I’ve been peeling labels off my mother for years. First through the words inside the books. And now from their covers.
I will always remember the first time it happened. I was signing books in a deserted hotel ballroom, deserted except for me, a few nice people handing me volumes, and two thousand pictures of my mother’s face, the elegant cover of a 300-page story I had written about her and my people. The most important thing I will ever write, and closest to my heart.
It was a beautiful book—not the inside, I mean, but the outside. The cover, which had the feel of old parchment, showed a photograph of my young mother, taken about the time I was born in ’59. Her face was serene, peaceful, and lovely. I believe my mother was, and is, the most beautiful woman on this planet. I always will. But the photograph on the cover of this book had an almost otherworldly quality about it. I have seen people stop what they were doing and walk all the way across a bookstore to pick it up and look at it, closer. (That is what authors do for fun. They hang out in bookstores and stalk people through the aisles, trying to turn them, by mind control, to the memoir aisle.)

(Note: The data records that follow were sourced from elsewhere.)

(** A particle mesh lies under no other particle mesh. *)
Lemma particle_mesh_not_under (o m : Object3D) :
  parent o = Some mainGroup -> (firstMeshId <= id o)%nat ->
  parent m = Some mainGroup -> o <> m ->
  isSelfOrAncestor o m = false.
Proof.
  intros Hpar Hid Hm Hne.
  rewrite isSelfOrAncestor_unfold, Hm.
  rewrite (Object3D_eqb_neq o m Hne).
  apply (mesh_not_fixed_node o Hpar Hid).
Qed.

Lemma sceneWellFormed_particle (s : State) (p : Particle) :
  sceneWellFormed s -> In p (particles s) ->
  parent (mesh p) = Some mainGroup /\ (firstMeshId <= id (mesh p))%nat.
Proof.
  intros [Hall _] Hin. rewrite List.Forall_forall in Hall.
  destruct (Hall p Hin) as [? [? ?]]. auto.
Qed.

Lemma sceneWellFormed_same_mesh (s : State) (p q : Particle) :
  sceneWellFormed s -> In p (particles s) -> In q (particles s) ->
  mesh p = mesh q -> p = q.
Proof.
  intros [_ Hnd] Hp Hq Hm.
  apply (NoDup_map_inj_in (fun p => id (mesh p)) (particles s)); auto.
  cbn. rewrite Hm. reflexivity.
Qed.

Lemma intersectObjects_nil (objects : list Object3D) (recursive : bool) :
  Raycaster.intersectObjects [] objects recursive = [].
Proof. reflexivity. Qed.

(** A ray that meets decorative particle meshes only reports no
    intersection with the photos. *)
Lemma intersectObjects_decor (s : State) (ray : list Object3D) :
  sceneWellFormed s ->
  (forall h, In h ray ->
     exists p, In p (particles s) /\ isPhoto p = false /\ h = mesh p) ->
  Raycaster.intersectObjects ray (map mesh (List.filter isPhoto (particles s))) true = [].
Proof.
  intros Hwf Hray. unfold Raycaster.intersectObjects.
  induction ray as [|h ray IH]; [reflexivity|].
  cbn [List.filter].
  destruct (Hray h (or_introl eq_refl)) as (p & Hp & Hdecor & ->).
  assert (Hno : existsb (fun o => isSelfOrAncestor o (mesh p))
                  (map mesh (List.filter isPhoto (particles s))) = false).
  { apply not_true_is_false. intros Hex.
    apply existsb_exists in Hex. destruct Hex as (o & Ho & Hanc).
    apply in_map_iff in Ho. destruct Ho as (q & <- & Hq).
    apply filter_In in Hq. destruct Hq as [Hq Hphoto].
    destruct (sceneWellFormed_particle s q Hwf Hq) as [Hqpar Hqid].
    destruct (sceneWellFormed_particle s p Hwf Hp) as [Hppar _].
    rewrite particle_mesh_not_under in Hanc; auto; [discriminate|].
    intros Hm. apply (sceneWellFormed_same_mesh s q p Hwf Hq Hp) in Hm.
    subst q. congruence. }
  rewrite Hno. apply IH. intros h' Hh'. apply Hray. right. exact Hh'.
Qed.

(** Whenever the raycasting block changes the state, it has focused an
    interactive particle that the ray met (itself or a part of it). *)
Lemma resolveSelection_selects_photo (s : State) (ray : list Object3D) :
  sceneWellFormed s ->
  resolveSelection ray s <> s ->
  exists q hit,
    In q (particles s) /\ isPhoto q = true /\
    In hit ray /\ isSelfOrAncestor (mesh q) hit = true /\
    mode (resolveSelection ray s) = AppMode.FOCUS /\
    focusTarget (resolveSelection ray s) = Some (mesh q).
Proof.
  intros Hwf Hchg. unfold resolveSelection in *.
  destruct (gesture (handData s)); try contradiction.
  destruct (focusTarget s); try contradiction.
  destruct (Raycaster.intersectObjects ray _ true) as [|hit rest] eqn:Hint;
    [contradiction|].
  assert (Hhit : In hit (Raycaster.intersectObjects ray
                   (map mesh (List.filter isPhoto (particles s))) true)).
  { rewrite Hint. left. reflexivity. }
  apply filter_In in Hhit. destruct Hhit as [Hinray Hex].
  apply existsb_exists in Hex. destruct Hex as (o & Ho & Hanc).
  apply in_map_iff in Ho. destruct Ho as (q & <- & Hq).
  apply filter_In in Hq. destruct Hq as [Hq Hphoto].
  destruct (sceneWellFormed_particle s q Hwf Hq) as [Hqpar Hqid].
  rewrite (climbToRoot_reaches (particles s) (mesh q) Hqpar Hqid hit Hanc) in *.
  destruct (List.find _ (particles s)) as [p|] eqn:Hfind; [|contradiction].
  apply find_some in Hfind. destruct Hfind as [Hp Heq].
  apply Object3D_eqb_eq in Heq.
  apply (sceneWellFormed_same_mesh s p q Hwf Hp Hq) in Heq. subst p.
  exists q, hit. cbn. repeat split; assumption.
Qed.

(** * The claims about the mode state machine *)

(** C2.  In every state the mounted component can reach, a focus target is
    present if and only if the mode is [FOCUS].  The gesture callback, the
    raycasting block and the whole frame each keep the property, so a step
    that enters [FOCUS] sets the target and a step that leaves [FOCUS]
    clears it, within that same step. *)
Theorem focus_target_iff_focus_mode `{Numerics} :
  (forall draws evs, focusConsistent (run evs (setup draws initialState))) /\
  (forall data s, focusConsistent s -> focusConsistent (onHandData data s)) /\
  (forall ray s, focusConsistent s -> focusConsistent (resolveSelection ray s)) /\
  (forall delta elapsed ray s,
     focusConsistent s -> focusConsistent (animate delta elapsed ray s)) /\
  (forall e s, focusConsistent s ->
     mode s <> AppMode.FOCUS -> mode (step s e) = AppMode.FOCUS ->
     is_Some (focusTarget (step s e))) /\
  (forall e s, focusConsistent s ->
     mode s = AppMode.FOCUS -> mode (step s e) <> AppMode.FOCUS ->
     focusTarget (step s e) = None).
Proof.
  split; [|split; [|split; [|split; [|split]]]].
  - intros draws evs. apply focusConsistent_run, focusConsistent_setup,
      focusConsistent_initial.
  - intros data s. apply focusConsistent_onHandData.
  - intros ray s. apply focusConsistent_resolveSelection.
  - intros delta elapsed ray s. apply focusConsistent_animate.
  - intros e s Hs _ Hm. apply (focusConsistent_step e s Hs), Hm.
  - intros e s Hs _ Hm. pose proof (focusConsistent_step e s Hs) as Hc.
    destruct (focusTarget (step s e)) eqn:Hf; [|reflexivity].
    exfalso. apply Hm, Hc. eauto.
Qed.

(** C3.  Whatever the state, and whatever the events before, a sample
    whose gesture is [CLOSED] leaves the machine in mode [TREE] without a
    focus target; neither the pinch distance of that sample nor the mode
    it finds (the hold of [FOCUS] included) can prevent it, and the frames
    drawn before the next sample keep it so. *)
Theorem closed_sample_forces_tree `{Numerics} (s : State) (px py pd : Q) :
  let closed := mkHandData px py CLOSED pd in
  (mode (onHandData closed s) = AppMode.TREE /\
   focusTarget (onHandData closed s) = None) /\
  (forall evs,
     mode (run (evs ++ [EvHand closed]) s) = AppMode.TREE /\
     focusTarget (run (evs ++ [EvHand closed]) s) = None) /\
  (forall evs frames, forallb isFrame frames = true ->
     mode (run (evs ++ EvHand closed :: frames) s) = AppMode.TREE /\
     focusTarget (run (evs ++ EvHand closed :: frames) s) = None).
Proof.
  intros closed.
  assert (Hone : forall s0, mode (onHandData closed s0) = AppMode.TREE /\
                            focusTarget (onHandData closed s0) = None).
  { intros s0. apply onHandData_CLOSED. reflexivity. }
  split; [apply Hone|]. split.
  - intros evs. rewrite run_app. apply Hone.
  - intros evs frames Hfr. rewrite run_app, run_cons. cbn [step].
    destruct (frames_keep_cleared frames (onHandData closed (run evs s)) Hfr)
      as (Hm & Hf & _); [cbn; discriminate|].
    rewrite Hm, Hf. apply Hone.
Qed.

(** C4.  A sample whose gesture is [OPEN] moves the machine to [SCATTER]
    and clears the focus target, unless the mode is [FOCUS] and the pinch
    distance of the sample is at most 0.4; then mode and focus target stay
    as they are.  From [FOCUS], pinch distance 0.3 holds the focus and
    pinch distance 0.5 gives [SCATTER] with the focus cleared. *)
Theorem open_sample_scatters_or_holds (s : State) (px py pd : Q) :
  let opened := mkHandData px py OPEN pd in
  (mode s = AppMode.FOCUS /\ pd <= 0.4 ->
   mode (onHandData opened s) = AppMode.FOCUS /\
   focusTarget (onHandData opened s) = focusTarget s) /\
  (mode s <> AppMode.FOCUS \/ 0.4 < pd ->
   mode (onHandData opened s) = AppMode.SCATTER /\
   focusTarget (onHandData opened s) = None) /\
  (mode s = AppMode.FOCUS ->
   mode (onHandData (mkHandData px py OPEN 0.3) s) = AppMode.FOCUS /\
   focusTarget (onHandData (mkHandData px py OPEN 0.3) s) = focusTarget s) /\
  (mode (onHandData (mkHandData px py OPEN 0.5) s) = AppMode.SCATTER /\
   focusTarget (onHandData (mkHandData px py OPEN 0.5) s) = None).
Proof.
  intros opened. split; [|split; [|split]].
  - intros [Hm Hp]. apply onHandData_OPEN_hold; auto.
  - intros Hc. apply onHandData_OPEN_exit; auto.
  - intros Hm. apply onHandData_OPEN_hold; auto. cbn. lra.
  - apply onHandData_OPEN_exit; auto. right. cbn. lra.
Qed.

(** C6.  The raycasting block does nothing unless the last gesture is
    [PINCH] and no focus target is set, whatever the ray meets.  Hence,
    once a focus target is set, any pinch sample, any frame after it, and
    any sequence of pinch samples and frames leave mode and focus target
    as they are. *)
Theorem pinch_while_focused_changes_nothing `{Numerics} (s : State) :
  (forall ray,
     gesture (handData s) <> PINCH \/ is_Some (focusTarget s) ->
     resolveSelection ray s = s) /\
  (is_Some (focusTarget s) ->
   forall px py pd delta elapsed ray,
     let s1 := onHandData (mkHandData px py PINCH pd) s in
     mode s1 = mode s /\ focusTarget s1 = focusTarget s /\
     mode (animate delta elapsed ray s1) = mode s /\
     focusTarget (animate delta elapsed ray s1) = focusTarget s) /\
  (is_Some (focusTarget s) ->
   forall evs, forallb isPinchOrFrame evs = true ->
     mode (run evs s) = mode s /\ focusTarget (run evs s) = focusTarget s).
Proof.
  split; [|split].
  - intros ray Hc. apply resolveSelection_idle, Hc.
  - intros Hfoc px py pd delta elapsed ray s1.
    destruct (onHandData_other s (mkHandData px py PINCH pd)) as [Hm Hf];
      [left; reflexivity|].
    fold s1 in Hm, Hf.
    destruct (animate_idle delta elapsed ray s1) as [Hm' Hf'].
    { right. rewrite Hf. exact Hfoc. }
    rewrite Hm', Hf'. auto.
  - intros Hfoc evs Hall. apply pinches_keep_focus; assumption.
Qed.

Anyway, that day in the ballroom, I had already worn out two fine-point Sharpies and was a few hundred books into the stack when I noticed, on every single beautiful cover, my mother had been defaced.
They put stickers on books when they are signed, that say, in case anyone is confused, SIGNED BY AUTHOR. I do not know who else would have signed it, although, once or twice, when someone mistook me for another writer, I signed one of their books for meanness. I have also taken several sweet compliments intended for Rick Bass.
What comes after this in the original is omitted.